Übrigens nutzten die Schüler kaum die Möglichkeit, ihre geplanten Podcasts vor den Kollegen mal probezusprechen. Ich hörte mir die Version jeder Gruppe an und gab inhaltliches Feedback für ein paar Details ab. In dieser Phase deponierten die Schüler auch ihre Wünsche, was bestimmte Soundeffekte oder Musikstücke betraf. Selbstverständlich war es eine Enttäuschung für die Schüler, dass sie nicht jede x-beliebige Musik aus Copyrightgründen verwenden durften. Ich setzte mich mit Pro7 und dem ORF in Verbindung, um einige Rechte für die Podcasts zu erhalten. Von Pro7 erhielt ich nach 24 Stunden die Auskunft, dass wir einen bestimmten Jingle zu schulischen Zwecken verwenden dürfen, vom ORF bekam ich nach vier Wochen und einem Telefonat in einem Brief von der Rechtsabteilung die Auskunft, dass wir ausnahmsweise den „Zeit im Bild Jingle“ verwenden dürfen, wenn wir „mit freundlicher Genehmigung des ORF“ im Podcast einbauen. Wir haben den Jingle dann nicht benötigt, ich wollte das aber grundsätzlich für weitere Projekte wissen. Die Veröffentlichung der Podcasts mit diesem Jingle auf der Berufsschul-Homepage, in diesem Blog und auf iTunes ist lt. ORF inbegriffen. Für die restliche Untermalung verwendeten wir ausschließlich podsafe-Musik und ebensolche Sound-Effekte.

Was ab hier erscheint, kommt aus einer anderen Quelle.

(** * dimensional-chat: speaker selection and conversation continuity

    A shallow embedding of the group-chat core of [backend/server.js]:
    the [ConversationContext] class (context store, topic extraction,
    continuity decision), [selectSpeakerByContext], the reply normaliser
    [enforceCharacterConsistency] and the handler [handleGroupChatSmart].

    JavaScript strings are sequences of UTF-16 code units, and the code
    observes exactly that ([length], [split('')], [includes]); they are
    modelled as [list N].  The static tables are written as UTF-8 string
    literals, as in the source file, and decoded by [js]. *)

From Stdlib Require Import QArith Qround Lqa.
From stdpp Require Import gmap strings list fin_maps.

Local Open Scope Z_scope.

(** ** JavaScript strings *)

Abbreviation jsstring := (list N).

Module Utf.

Definition cont (b : N) : N := N.land b 0x3F.

(** UTF-8 bytes to UTF-16 code units (well-formed input). *)
Fixpoint utf16_of_utf8 (bs : list N) : list N :=
  match bs with
  | [] => []
  | b0 :: r0 =>
    if (b0 <? 0x80)%N then b0 :: utf16_of_utf8 r0
    else if (b0 <? 0xE0)%N then
      match r0 with
      | b1 :: r1 =>
        N.lor (N.shiftl (N.land b0 0x1F) 6) (cont b1) :: utf16_of_utf8 r1
      | [] => [b0]
      end
    else if (b0 <? 0xF0)%N then
      match r0 with
      | b1 :: b2 :: r2 =>
        N.lor (N.shiftl (N.land b0 0x0F) 12)
              (N.lor (N.shiftl (cont b1) 6) (cont b2)) :: utf16_of_utf8 r2
      | _ => [b0]
      end
    else
      match r0 with
      | b1 :: b2 :: b3 :: r3 =>
        let cp := N.lor (N.shiftl (N.land b0 0x07) 18)
                  (N.lor (N.shiftl (cont b1) 12)
                  (N.lor (N.shiftl (cont b2) 6) (cont b3))) in
        let v := (cp - 0x10000)%N in
        (0xD800 + N.shiftr v 10)%N :: (0xDC00 + N.land v 0x3FF)%N
          :: utf16_of_utf8 r3
      | _ => [b0]
      end
  end.

End Utf.

(** A string literal of the source file as a JavaScript string. *)
Definition js (s : string) : jsstring :=
  Utf.utf16_of_utf8 (map Ascii.N_of_ascii (String.list_ascii_of_string s)).

(** [s.startsWith(k)] *)
Fixpoint startsWith (s k : jsstring) {struct k} : bool :=
  match k, s with
  | [], _ => true
  | _ :: _, [] => false
  | c :: k', d :: s' => (c =? d)%N && startsWith s' k'
  end.

(** [s.includes(k)] *)
Fixpoint includes (s k : jsstring) : bool :=
  startsWith s k ||
  match s with
  | [] => false
  | _ :: s' => includes s' k
  end.

(** [s.endsWith(k)] *)
Definition endsWith (s k : jsstring) : bool :=
  startsWith (reverse s) (reverse k).

(** WhiteSpace and LineTerminator code units, as removed by [trim]. *)
Definition isWhiteSpace (c : N) : bool :=
  (((0x09 <=? c) && (c <=? 0x0D)) || (c =? 0x20) || (c =? 0xA0)
   || (c =? 0x1680) || ((0x2000 <=? c) && (c <=? 0x200A))
   || (c =? 0x2028) || (c =? 0x2029) || (c =? 0x202F)
   || (c =? 0x205F) || (c =? 0x3000) || (c =? 0xFEFF))%N.

Fixpoint trimStart (s : jsstring) : jsstring :=
  match s with
  | [] => []
  | c :: s' => if isWhiteSpace c then trimStart s' else s
  end.

Definition trimEnd (s : jsstring) : jsstring :=
  reverse (trimStart (reverse s)).

(** [s.trim()] *)
Definition trim (s : jsstring) : jsstring := trimEnd (trimStart s).

(** JavaScript truthiness of a value that is a string, [null] or
    [undefined]. *)
Definition truthy (v : option jsstring) : bool :=
  match v with
  | Some (_ :: _) => true
  | _ => false
  end.

(** A call either returns a value or throws (a [TypeError] on a property
    access on [undefined]). *)
Inductive outcome (A : Type) : Type :=
| Returns (a : A)
| Throws.
Arguments Returns {A} a.
Arguments Throws {A}.

(** ** Static tables *)

(** [speakerKeywords], in [Object.entries] order.  The class method and the
    module-level function carry the same literal. *)
Definition speakerKeywords : list (jsstring * list jsstring) :=
  [ (js "张起灵", [js "小哥"; js "族长"; js "张起灵"; js "闷油瓶"; js "小哥在吗"; js "张起灵在吗"]);
    (js "王胖子", [js "胖子"; js "王胖子"; js "胖爷"; js "胖子在吗"; js "王胖子在吗"]);
    (js "吴邪", [js "吴邪"; js "天真"; js "小三爷"; js "吴邪在吗"]);
    (js "黑瞎子", [js "黑瞎子"; js "黑瞎子在吗"]);
    (js "解雨臣", [js "解雨臣"; js "花儿"; js "花儿爷"; js "解雨臣在吗"]);
    (js "霍秀秀", [js "霍秀秀"; js "秀秀"; js "霍秀秀在吗"]) ].

Definition topics : list jsstring :=
  [ js "小哥"; js "张起灵"; js "族长"; js "闷油瓶";
    js "胖子"; js "王胖子"; js "胖爷";
    js "吴邪"; js "天真"; js "小三爷";
    js "黑瞎子"; js "花儿爷"; js "花儿"; js "解雨臣"; js "霍秀秀";
    js "考古"; js "古墓"; js "探险"; js "危险"; js "线索";
    js "三叔"; js "青铜"; js "秘密"; js "机关" ].

Definition continuationIndicators : list jsstring :=
  [ js "然后呢"; js "接着说"; js "还有呢"; js "后来呢"; js "怎么样";
    js "真的吗"; js "为什么"; js "怎么"; js "如何"; js "那";
    js "嗯"; js "哦"; js "啊"; js "好吧"; js "原来如此" ].

Definition keywordMapping : list (jsstring * list jsstring) :=
  [ (js "张起灵", [js "小哥"; js "族长"; js "张起灵"; js "闷油瓶"; js "身手"; js "武功"; js "厉害"; js "强"]);
    (js "王胖子", [js "胖子"; js "王胖子"; js "胖爷"; js "搞笑"; js "幽默"; js "吃的"; js "钱"]);
    (js "吴邪", [js "三叔"; js "考古"; js "研究"; js "古董"; js "线索"; js "为什么"; js "怎么"]);
    (js "黑瞎子", [js "黑瞎子"; js "经验"; js "道上"; js "老练"; js "神秘"]);
    (js "解雨臣", [js "解雨臣"; js "花儿"; js "花儿爷"; js "分析"; js "逻辑"; js "目的"; js "考虑"; js "谨慎"; js "计划"]);
    (js "霍秀秀", [js "霍秀秀"; js "秀秀"; js "细节"; js "观察"; js "发现"; js "注意"; js "女性"; js "细心"; js "聪明"]) ].

(** Property lookup [table[key]] on an object literal. *)
Fixpoint prop {A : Type} (table : list (jsstring * A)) (key : jsstring)
  : option A :=
  match table with
  | [] => None
  | (k, v) :: rest => if decide (k = key) then Some v else prop rest key
  end.

(** ** Topic and mention extraction *)

(** [extractTopic]: the first entry of [topics] found in the message. *)
Fixpoint firstIncluded (message : jsstring) (ts : list jsstring)
  : option jsstring :=
  match ts with
  | [] => None
  | topic :: rest =>
    if includes message topic then Some topic else firstIncluded message rest
  end.

Definition extractTopic (message : jsstring) : option jsstring :=
  firstIncluded message topics.

(** The inner loop of [getMentionedSpeakers]: push once and [break] at the
    first keyword found. *)
Fixpoint anyIncluded (message : jsstring) (keywords : list jsstring) : bool :=
  match keywords with
  | [] => false
  | keyword :: rest =>
    if includes message keyword then true else anyIncluded message rest
  end.

Fixpoint mentionedIn (table : list (jsstring * list jsstring))
    (message : jsstring) : list jsstring :=
  match table with
  | [] => []
  | (speaker, keywords) :: rest =>
    if anyIncluded message keywords
    then speaker :: mentionedIn rest message
    else mentionedIn rest message
  end.

Definition getMentionedSpeakers (message : jsstring) : list jsstring :=
  mentionedIn speakerKeywords message.

(** ** Per-conversation context store ([class ConversationContext]) *)

Record history_entry : Type := {
  h_speaker : jsstring;
  h_timestamp : Z;
  h_message : jsstring
}.

Record context : Type := {
  currentSpeaker : option jsstring;
  topic : option jsstring;
  lastUserMessage : jsstring;
  messageCount : Z;
  speakerHistory : list history_entry
}.

(** [this.contexts]: userId -> (character -> context). *)
Abbreviation contexts := (gmap (list N) (gmap (list N) context)).

Definition newContext : context :=
  {| currentSpeaker := None; topic := None; lastUserMessage := [];
     messageCount := 0; speakerHistory := [] |}.

(** [arr.slice(-n)] *)
Definition sliceLast {A : Type} (n : nat) (l : list A) : list A :=
  drop (length l - n)%nat l.

(** [getUserContext] creates the inner map and the context on a miss and
    returns the stored context; the store is threaded explicitly. *)
Definition getUserContext (cs : contexts) (userId character : jsstring)
  : context * contexts :=
  let cs1 :=
    match cs !! userId with
    | Some _ => cs
    | None => <[userId := ∅]> cs
    end in
  let userContexts := default ∅ (cs1 !! userId) in
  let userContexts' :=
    match userContexts !! character with
    | Some _ => userContexts
    | None => <[character := newContext]> userContexts
    end in
  (default newContext (userContexts' !! character),
   <[userId := userContexts']> cs1).

(** Write a mutated context object back at its key. *)
Definition putContext (cs : contexts) (userId character : jsstring)
    (ctx : context) : contexts :=
  <[userId := <[character := ctx]> (default ∅ (cs !! userId))]> cs.

(** [updateContext]; [now] is the value of [Date.now()]. *)
Definition updateContext (now : Z) (cs : contexts)
    (userId character speaker userMessage : jsstring) : contexts :=
  let '(ctx, cs') := getUserContext cs userId character in
  let pushed :=
    speakerHistory ctx ++
    [ {| h_speaker := speaker; h_timestamp := now;
         h_message := userMessage |} ] in
  let kept :=
    if (10 <? length pushed)%nat then sliceLast 10 pushed else pushed in
  putContext cs' userId character
    {| currentSpeaker := Some speaker;
       topic := extractTopic userMessage;
       lastUserMessage := userMessage;
       messageCount := messageCount ctx + 1;
       speakerHistory := kept |}.

(** ** Continuity engine *)

Definition isConversationContinuation (currentMessage lastMessage : jsstring)
  : bool :=
  if (length currentMessage <=? 5)%nat then true
  else if anyIncluded currentMessage continuationIndicators then true
  else if includes lastMessage (js "?") || includes lastMessage (js "？")
  then true
  else false.

(** [currentTopic && context.topic && currentTopic === context.topic] *)
Definition sameTopic (currentTopic storedTopic : option jsstring) : bool :=
  truthy currentTopic && truthy storedTopic
  && bool_decide (currentTopic = storedTopic).

Definition shouldContinueWithSameSpeaker (cs : contexts)
    (userId character userMessage : jsstring) : bool * contexts :=
  let '(ctx, cs') := getUserContext cs userId character in
  let result :=
    if messageCount ctx <? 2 then false
    else
      let mentionedSpeakers := getMentionedSpeakers userMessage in
      if (0 <? length mentionedSpeakers)%nat then false
      else
        let currentTopic := extractTopic userMessage in
        if sameTopic currentTopic (topic ctx) then true
        else if isConversationContinuation userMessage (lastUserMessage ctx)
        then true
        else false in
  (result, cs').

Definition getContinuationSpeaker (cs : contexts)
    (userId character : jsstring) : option jsstring * contexts :=
  let '(ctx, cs') := getUserContext cs userId character in
  (currentSpeaker ctx, cs').

(** ** Group configuration *)

(** A group: its ordered member list and the keys of [memberDetails] with
    their [maxTokens].  The [prompt] texts only flow into the request sent
    to the completion service and are left out. *)
Record groupConfig : Type := {
  members : list jsstring;
  memberDetails : list (jsstring * Z)
}.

Leider hatten wir die Podcasts nicht so rechtzeitig fertig geschnitten, dass die Schüler diese auch rechtzeitig zum Lernen für die Schularbeit im MP3-Player hatten. Letzten Endes störte das im Ergebnis nicht: Bei der Schularbeit schnitten alle Schüler in den Podcast-Themenbereichen besser ab, als in dem nachher hauptsächlich frontal vorgetragenem Unterrichtsstoff.

Einige meiner Klassen lies ich den Podcast anhören, die Reaktionen waren ganz positiv. Ein fünfter Podcast mit dem Titel „Gedanken zu Schulden“ entstand mit einer Einzelhandelsklasse in einer 10-Minuten-Aktion nach Abschluss des Finanzführerscheins und passt perfekt zur Thematik: Hier lesen Schüler einfach ein paar erstellte Plakate ins Mikro.

Hosten lasse ich die Podcasts mit der Gratis-Version von www.podhost.de. Dieser Service bietet einen Extra-Menüpunkt für die Eintragung in iTunes. Bei iTunes habe ich den Podcast heute registriert, bin gespannt, wann er unter dem Stichwort „Berufsschule Rohrbach“ sichtbar sein wird.

Der von den Schülern nach Abschluss der Arbeit abgegebene „Arbeitsprozessbericht“ (siehe Vorgehensweise auf der letzten Seite) brachte bis auf einen Punkt keine Überraschungen: Die Schüler wünschten sich, beim nächsten Mal die Sprache zu verbessern. Möglicherweise wäre es sinnvoll, die Podcast-Sprechschule vor der Aufnahme in Auszügen durchzuführen.

Mir hat es einen Riesenspaß gemacht, ich bin unbändig stolz auf meine Schüler, noch dazu wo es die angeblich leistungsschwächere N-Gruppe war. Drücken wir es wirtschaftlich aus: Das Preis-Leistungsverhältnis in diesem Projekt war einzigartig. Zur Wiederholung empfohlen.